8. Eyes: Two prominent circular eyes are present. Each eye is provided with movable upper and lower eyelids. The third eyelid or nictitating membrane can cover the whole eye in emergency. The pupil is a vertical slit like aperture.
9. Body apertures: The following important apertures are present on the body surface
10. Mouth: The mouth is a very wide crescentic aperture lying on the ventral side of the head near its anterior end. It is bounded by upper and lower jaws; each is beset with one or two rows of sharply pointed and backwardly directed teeth to catch the slippery prey. The teeth are replaced if these are broken. The teeth of Scliodon are modified scales.
11. Nares: The nostrils are placed one at each angle of the mouth. These are exclusively olfactory in function and have no connection with the mouth cavity. Each nostril is partly covered by a small fold of skin.
12. External gill slits: Posterior to the eyes there are five vertical slits on each side. They are called gill or branchial slits. The branchial slits lead into the gill pouches which in turn open into the pharyngeal cavity.

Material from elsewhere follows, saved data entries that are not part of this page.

(** ** Documents without shared attributes, properties or imports *)
Lemma ptree_induction (P : ptree → Prop) : (∀ s cs, Forall (λ p, P p.2) cs → P (Tree s cs)) → ∀ d, P d.
Proof.
  intros Hp. fix IH 1. intros [s cs]. apply Hp. induction cs as [|[k c] cs IHcs]; constructor; [apply IH|done].
Qed.
Fixpoint nodes (d : ptree) : nat := match d with Tree _ cs => S (sum_list (map (λ p, nodes p.2) cs)) end.
Inductive no_using : ptree → Prop :=
| no_using_tree s cs : Forall (λ p, p.1 ≠ using_attr ∧ no_using p.2) cs → no_using (Tree s cs).
Definition no_imports (d : ptree) : Prop :=
  Forall (λ p, p.1 ≠ property_group ∧ p.1 ≠ import_key) (pt_children d).
Lemma using_attr_simple : simple using_attr.
Proof. by eapply bool_decide_unpack; vm_compute. Qed.
Lemma xmlattr_simple : simple xmlattr.
Proof. by eapply bool_decide_unpack; vm_compute. Qed.
Lemma node_at_app p q d : node_at (p ++ q) d = c ← node_at p d; node_at q c.
Proof. revert d. induction p as [|i p IH]; intros d; csimpl; [done|]. destruct (_ !! i); csimpl; [apply IH|done]. Qed.
Lemma alter_at_same p d c : node_at p d = Some c → alter_at (λ _, c) p d = d.
Proof.
  revert d. induction p as [|i p IH]; intros [s cs] Hc; csimpl in *; [by simplify_eq|].
  destruct (cs !! i) as [[k c']|] eqn:E; csimpl in *; [|done]. unfold alter_child. simpl. f_equal.
  apply list_eq. intros j.
  destruct (decide (i = j)) as [<-|Hj]; [|by rewrite list_lookup_alter_ne].
  rewrite list_lookup_alter_eq, E. csimpl. by rewrite (IH c' Hc).
Qed.
Section loading.
Context `{TreePathsLaws}.
Lemma find_unique k c pre post s : k ∉ pre.*1 → k ∉ post.*1 →
  pt_find k (Tree s (pre ++ (k, c) :: post)) = Some (length pre).
Proof.
  intros Hpre Hpost. destruct (pt_find k _) as [i|] eqn:E.
  - apply find_child in E. simpl in E. f_equal.
    destruct (decide (i < length pre)%nat) as [Hi|Hi].
    { rewrite lookup_app_l in E by done. apply fmap_Some in E as (p&Hp&->). destruct Hpre.
      apply list_elem_of_fmap. exists p. split; [done|]. by eapply list_elem_of_lookup_2. }
    rewrite lookup_app_r in E by lia. destruct (i - length pre)%nat as [|j] eqn:Ej; [lia|]. simpl in E.
    apply fmap_Some in E as (p&Hp&->). destruct Hpost.
    apply list_elem_of_fmap. exists p. split; [done|]. by eapply list_elem_of_lookup_2.
  - apply find_no_child in E. destruct E. simpl. rewrite fmap_app. csimpl. set_solver.
Qed.
Lemma find_head k c post s : k ∉ post.*1 → pt_find k (Tree s ((k, c) :: post)) = Some 0%nat.
Proof. intros Hk. apply (find_unique k c [] post s); [|done]. by apply not_elem_of_nil. Qed.
Lemma walk_one k d : simple k → walk k d = (λ i, [i]) <$> pt_find k d.
Proof.
  intros Hk. assert (walk (path_of [k]) d = walk_keys [k] d) as Hw by (by apply walk_at; [|constructor]).
  simpl in Hw. rewrite Hw. destruct (pt_find k d) as [i|] eqn:E; [|done]. csimpl.
  apply find_child in E. by destruct (pt_children d !! i).
Qed.
Lemma walk_missing k d : simple k → k ∉ (pt_children d).*1 → walk k d = None.
Proof. intros Hk Hd. rewrite walk_one by done. apply find_no_child in Hd. by rewrite Hd. Qed.

Lemma no_using_keys d : no_using d → using_attr ∉ (pt_children d).*1.
Proof.
  intros [s cs Hcs] (p&Hp&Hin)%list_elem_of_fmap. simpl in Hin. eapply Forall_forall in Hcs; [|done]. by destruct Hcs.
Qed.
Lemma parse_using_plain r d : no_using d → ∀ root path pre rest fuel,
  node_at path root = Some d → pt_children d = pre ++ rest → (sum_list (map (λ p, nodes p.2) rest) < fuel)%nat →
  parse_using fuel r path (length pre) root = Done root.
Proof.
  induction d as [s cs IH] using ptree_induction. intros Hd root path pre rest fuel Hat. cbn [pt_children]. intros ->.
  revert pre fuel IH Hd Hat. induction rest as [|[k c] rest IHrest]; intros pre [|fuel] IH Hd Hat Hf; simpl in Hf; try lia.
  - cbn [parse_using]. rewrite Hat. csimpl. rewrite app_nil_r, lookup_ge_None_2 by lia. done.
  - cbn [parse_using]. rewrite Hat. cbn [mbind outcome_bind or_undefined pt_children]. rewrite list_lookup_middle by done.
    inversion Hd as [? ? Hcs]; subst.
    assert (k ≠ using_attr ∧ no_using c) as [Hk Hc] by (apply Forall_app in Hcs as [_ Hcs]; by apply Forall_cons in Hcs as [? _]).
    assert (∀ fuel, (sum_list (map (λ p, nodes p.2) rest) < fuel)%nat →
      parse_using fuel r path (S (length pre)) root = Done root) as Hnext.
    { intros fuel' Hf'. replace (S (length pre)) with (length (pre ++ [(k, c)])) by (rewrite length_app; simpl; lia).
      apply IHrest; by rewrite <-?app_assoc. }
    rewrite bool_decide_eq_false_2 by done.
    case_bool_decide; [|].
    + unfold data_at. rewrite walk_missing by auto using using_attr_simple, no_using_keys.
      apply Hnext. destruct c; simpl in *; lia.
    + apply Forall_app in IH as [_ IH]. apply Forall_cons in IH as [IH _]. destruct c as [s' cs'].
      rewrite (IH Hc root (path ++ [length pre]) [] cs').
      * apply Hnext. simpl in *; lia.
      * rewrite node_at_app, Hat. csimpl. by rewrite list_lookup_middle.
      * done.
      * simpl in *. lia.
Qed.
Context (read_file : bool → text → option ptree).
Lemma init_loop_plain r ww tmp pre rest fuel : node_at [0%nat] (pt_ r) = Some tmp → no_imports tmp →
  pt_children tmp = pre ++ rest → (length rest < fuel)%nat →
  init_loop read_file fuel ww (length pre) r = Done r.
Proof.
  intros Hat Hno Hc. revert pre fuel Hc. induction rest as [|[k c] rest IH]; intros pre [|fuel] Hc Hf; simpl in Hf; try lia.
  - cbn [init_loop]. rewrite Hat. cbn [mbind outcome_bind or_undefined].
    rewrite Hc, app_nil_r, lookup_ge_None_2 by lia. done.
  - cbn [init_loop]. rewrite Hat. cbn [mbind outcome_bind or_undefined]. rewrite Hc, list_lookup_middle by done.
    assert (k ≠ property_group ∧ k ≠ import_key) as [H1 H2].
    { unfold no_imports in Hno. rewrite Hc in Hno. apply Forall_app in Hno as [_ Hno]. by apply Forall_cons in Hno as [? _]. }
    rewrite !bool_decide_eq_false_2 by done.
    replace (S (length pre)) with (length (pre ++ [(k, c)])) by (rewrite length_app; simpl; lia).
    apply IH; [by rewrite <-app_assoc|lia].
Qed.
(** [init] leaves such a document as it is. *)
Lemma init_plain fuel ww r k d : pt_ r = Tree [] [(k, d)] → no_using (pt_ r) → no_imports d →
  (nodes d < fuel)%nat → init read_file fuel ww r = Done r.
Proof.
  intros Hd Hu Hi Hf. unfold init. rewrite Hd in *. cbn [pt_children].
  rewrite (parse_using_plain r _ Hu _ [] [] [(k, d)]); [|done..|simpl; lia].
  cbn [mbind outcome_bind]. destruct r as [root ps ds]. simpl in Hd. subst root.
  apply (init_loop_plain _ ww d [] (pt_children d)); [done..|].
  destruct d as [s cs]. simpl in *. enough (length cs ≤ sum_list (map (λ p, nodes p.2) cs))%nat by lia.
  clear. induction cs as [|[k [s' cs']] cs IH]; simpl; lia.
Qed.
End loading.

(** ** The documents that are written *)
Definition attributes (cs : list (text * ptree)) : Prop :=
  cs = [] ∨ ∃ k, cs = [(xmlattr, Tree [] [(attr_name, Tree k [])])] ∧ printable k = true.
(** A tree XML gives back: its texts are clean, the names of its elements are names,
    and a node has a text or elements. *)
Inductive clean : ptree → Prop :=
| clean_tree s at_ cs : clean_text s = true → attributes at_ → s = [] ∨ cs = [] →
    Forall (λ p, (plain_key p.1 = true ∨ p.1 = at_key) ∧ clean p.2) cs → clean (Tree s (at_ ++ cs)).

Lemma plain_key_not k k' : plain_key k = true → plain_key k' = false → k ≠ k'.
Proof. congruence. Qed.
Lemma at_key_not_plain : plain_key at_key = false.
Proof. by vm_compute. Qed.
Lemma plus_plain : plain_key plus = true.
Proof. by vm_compute. Qed.
Lemma plus_not_xmlattr : plus ≠ xmlattr.
Proof. apply plain_key_not; by vm_compute. Qed.
Lemma place_empty d : place pt_empty d = d.
Proof. by destruct d. Qed.

Section reading.
Context `{TreePathsLaws}.
Context (format_number : num → Z → text) (lexical_cast : num → text → option Z) (lexical_bool : text → option bool)
  (value_number : num → Z → text) (get_number : num → text → option Z)
  (value_bool : bool → text) (get_bool : text → option bool) (split : text → text → list text)
  (enums : enum_factory) (enum_with_str_ : bool).
Hypothesis format_ok : ∀ s z, num_key s = true → num_range s z →
  text_ok (format_number s z) ∧ lexical_cast s (format_number s z) = Some z.
Hypothesis number_ok : ∀ s z, num_key s = true → num_range s z →
  clean_text (value_number s z) = true ∧ value_number s z ≠ [] ∧ get_number s (value_number s z) = Some z.
Hypothesis bool_ok : ∀ b, clean_text (value_bool b) = true ∧ value_bool b ≠ [] ∧ get_bool (value_bool b) = Some b.
Notation xml_value := (xml_value format_number lexical_cast enums enum_with_str_).
Notation key_fits := (key_fits format_number lexical_cast enums enum_with_str_).
Notation key_text := (key_text format_number enums enum_with_str_).
Notation value_text := (value_text value_number value_bool enums enum_with_str_).
Notation tree_of := (tree_of format_number value_number value_bool enums enum_with_str_).
Notation xml_read := (xml_read lexical_cast lexical_bool get_number get_bool split enums enum_with_str_).

(** *** They are clean *)
Lemma value_text_clean bo t v s : is_scalar t = true → xml_type bo t = true → xml_value t v →
  value_text t v = Some s → clean_text s = true.
Proof.
  intros Hs Ht Hv Hx. destruct t, v; simpl in *; try done.
  - injection Hx as <-. by apply number_ok.
  - injection Hx as <-. apply bool_ok.
  - destruct Hv as (Hz&Hn&Hu). destruct enum_with_str_.
    + destruct Hn as (n&Hn1&_&Hn2&_); [done|]. rewrite Hn1 in Hx. by injection Hx as <-.
    + injection Hx as <-. apply number_ok; auto.
  - by injection Hx as <-.
  - injection Hx as <-. destruct Hv as [Hc _]. by rewrite c_text_ok by by apply clean_text_ok.
Qed.
Lemma tree_of_scalar t v : is_scalar t = true → tree_of t v = Tree (default [] (value_text t v)) [].
Proof. by destruct t, v. Qed.
Definition plain_entry (p : text * ptree) : Prop := (plain_key p.1 = true ∨ p.1 = at_key) ∧ clean p.2.
Lemma clean_elements s cs : clean_text s = true → s = [] ∨ cs = [] → Forall plain_entry cs → clean (Tree s cs).
Proof. intros. apply (clean_tree _ []); [done|by left|done..]. Qed.
(** A tree can be put below an attribute. *)
Lemma clean_place k t v : printable k = true → (is_scalar t = true ∨ full_struct t = true) →
  Forall plain_entry (pt_children (tree_of t v)) → clean (tree_of t v) → clean (place (attr_of k) (tree_of t v)).
Proof.
  intros Hk Ht Hp Hc. unfold place, attr_of. cbn [pt_children].
  apply (clean_tree _ [_]); [by destruct Hc|right; by exists k| |done].
  destruct Ht as [Ht|Ht]; [rewrite tree_of_scalar by done; by right|]. left. destruct t; try done. by destruct v.
Qed.
Lemma member_clean t v k : clean (tree_of t v) ∧ Forall plain_entry (pt_children (tree_of t v)) →
  (plain_key k = true ∨ contains_chars k special_chars = true ∧ printable k = true ∧
   (is_scalar t = true ∨ full_struct t = true)) → plain_entry (member k (tree_of t v)).
Proof.
  intros [Hc Hp] [Hk|(Hs&Hk&Ht)]; unfold member, plain_entry.
  - rewrite (proj2 (plain_key_simple _ Hk)). auto.
  - rewrite Hs. simpl. split; [by right|]. by apply clean_place.
Qed.
Let cleans (t : jty) : Prop := ∀ bo v, xml_type bo t = true → xml_value t v →
  clean (tree_of t v) ∧ Forall plain_entry (pt_children (tree_of t v)).
Lemma object_clean cs : Forall plain_entry cs → clean (Tree [] cs) ∧ Forall plain_entry (pt_children (Tree [] cs)).
Proof. intros Hcs. split; [|done]. by apply clean_elements; [|left|]. Qed.
Lemma zip_clean {A} (g : A → val → list (text * ptree)) (P : A → val → Prop) l vs :
  Forall (λ a, ∀ v, P a v → Forall plain_entry (g a v)) l → all2 (map P l) vs →
  Forall plain_entry (zip_apply (map g l) vs).
Proof.
  intros Hl. revert vs. induction Hl as [|a l Ha _ IH]; intros [|v vs] Hvs; simpl in Hvs; try done.
  unfold zip_apply. csimpl. apply Forall_app. split; [apply Ha, Hvs|apply IH, Hvs].
Qed.
Lemma forallb_map {A} (f : A → bool) l a : forallb id (map f l) = true → a ∈ l → f a = true.
Proof.
  rewrite forallb_forall. intros Hf Ha. apply (Hf (f a)). apply in_map_iff. exists a. split; [done|by apply list_elem_of_In].
Qed.
Lemma tree_of_clean t : cleans t.
Proof.
  induction t as [s| |i s| |n|t IH|t IH|k w _ IH|k w _ IH|t IH|n t IH|fs IH|ts IH] using jty_induction;
    intros bo v Ht Hv.
  1-5: rewrite tree_of_scalar by done; cbn [pt_children]; (split; [|by apply Forall_nil]); apply clean_elements; [|by right|by apply Forall_nil];
    destruct (value_text _ v) eqn:E; [by refine (value_text_clean bo _ v _ _ Ht Hv E)|done].
  - destruct v; try done. simpl in *. apply andb_true_iff in Ht as [_ Ht]. apply object_clean, Forall_map, Forall_map.
    eapply Forall_impl; [exact Hv|]. intros v [_ Hv']. split; [left; apply plus_plain|]. by eapply IH.
  - destruct v; try done. simpl in *. apply andb_true_iff in Ht as [_ Ht]. apply object_clean, Forall_map, Forall_map.
    eapply Forall_impl; [exact (proj1 Hv)|]. intros v [_ Hv']. split; [left; apply plus_plain|]. by eapply IH.
  - destruct v; try done. simpl in *. apply andb_true_iff in Ht as [_ Ht]. apply object_clean, Forall_map.
    eapply Forall_impl; [exact (proj1 Hv)|]. intros p [[_ Hk] Hp]. apply member_clean; [by eapply IH|naive_solver].
  - destruct v; try done. simpl in *. apply andb_true_iff in Ht as [_ Ht]. apply object_clean.
    constructor; [|constructor]. destruct Hv as [[_ Hk] Hb]. apply member_clean; [by eapply IH|naive_solver].
  - simpl in Ht. apply andb_true_iff in Ht as [_ Ht]. destruct v; try done; [|by eapply IH].
    by apply object_clean, Forall_nil.
  - destruct v; try done. simpl in *. apply andb_true_iff in Ht as [_ Ht]. apply object_clean, Forall_map, Forall_map.
    eapply Forall_impl; [exact (proj2 Hv)|]. intros v [_ Hv']. split; [left; apply plus_plain|]. by eapply IH.
  - destruct v; try done. simpl in *. apply andb_true_iff in Ht as [[_ Hk]%andb_true_iff Ht]. apply object_clean.
    eapply (zip_clean _ (λ f, xml_value f.2)); [|done].
    apply Forall_forall. intros f Hf v Hv'. destruct (absent f.2 v); [constructor|]. constructor; [|constructor].
    rewrite forallb_forall in Hk. split; [left; apply Hk, in_map_iff; exists f; split; [done|by apply list_elem_of_In]|].
    eapply Forall_forall in IH; [|done]. eapply IH; [|done]. by apply (forallb_map _ _ f Ht).
  - destruct v; try done. simpl in *. apply andb_true_iff in Ht as [_ Ht]. apply object_clean, Forall_map.
    revert l Hv. induction IH as [|t ts Htt _ IHts]; intros [|v l] Hv; simpl in *; try done.
    apply andb_true_iff in Ht as [[_ Ht]%andb_true_iff Hts]. destruct Hv as [[_ Hv] Hvs].
    unfold zip_apply. csimpl. constructor; [|by apply IHts]. split; [left; apply plus_plain|]. by eapply Htt.
Qed.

13. Cloacal apertures. The cloaca opens to the exterior by a cloacal aperture which is located in between the two pelvic fins. The cloacal aperture is an elongated opening. The cloaca is a common chamber, into which anus, urinary and genital apertures open. On each side of the cloaca lies the abdominal pore.
14. Abdominal pores: The abdominal pores are paired structures and situated on elevated papillae to communicate the coelom to the outside. A faint lateral line is present. Beneath this line a canal is present. The canal opens to the exterior by minute pores at intervals. Many pores, called ampullary pores, are also present on the head.
15. Caudal pits. At the base of caudal fin, the tail bears two shallow depressions, one dorsal and one ventral, known as caudal pits, which are characteristic of genus Scoliodon.
16. Fins: As in other fishes, Scoliodon bears unpaired and paired fins which are actually flaplike integumentary extensions of the body. These are flexible and are stiffened by cartilaginous rods or horny fin rays. All the fins are directed backwards which is of positive advantage in swift forward movement in water.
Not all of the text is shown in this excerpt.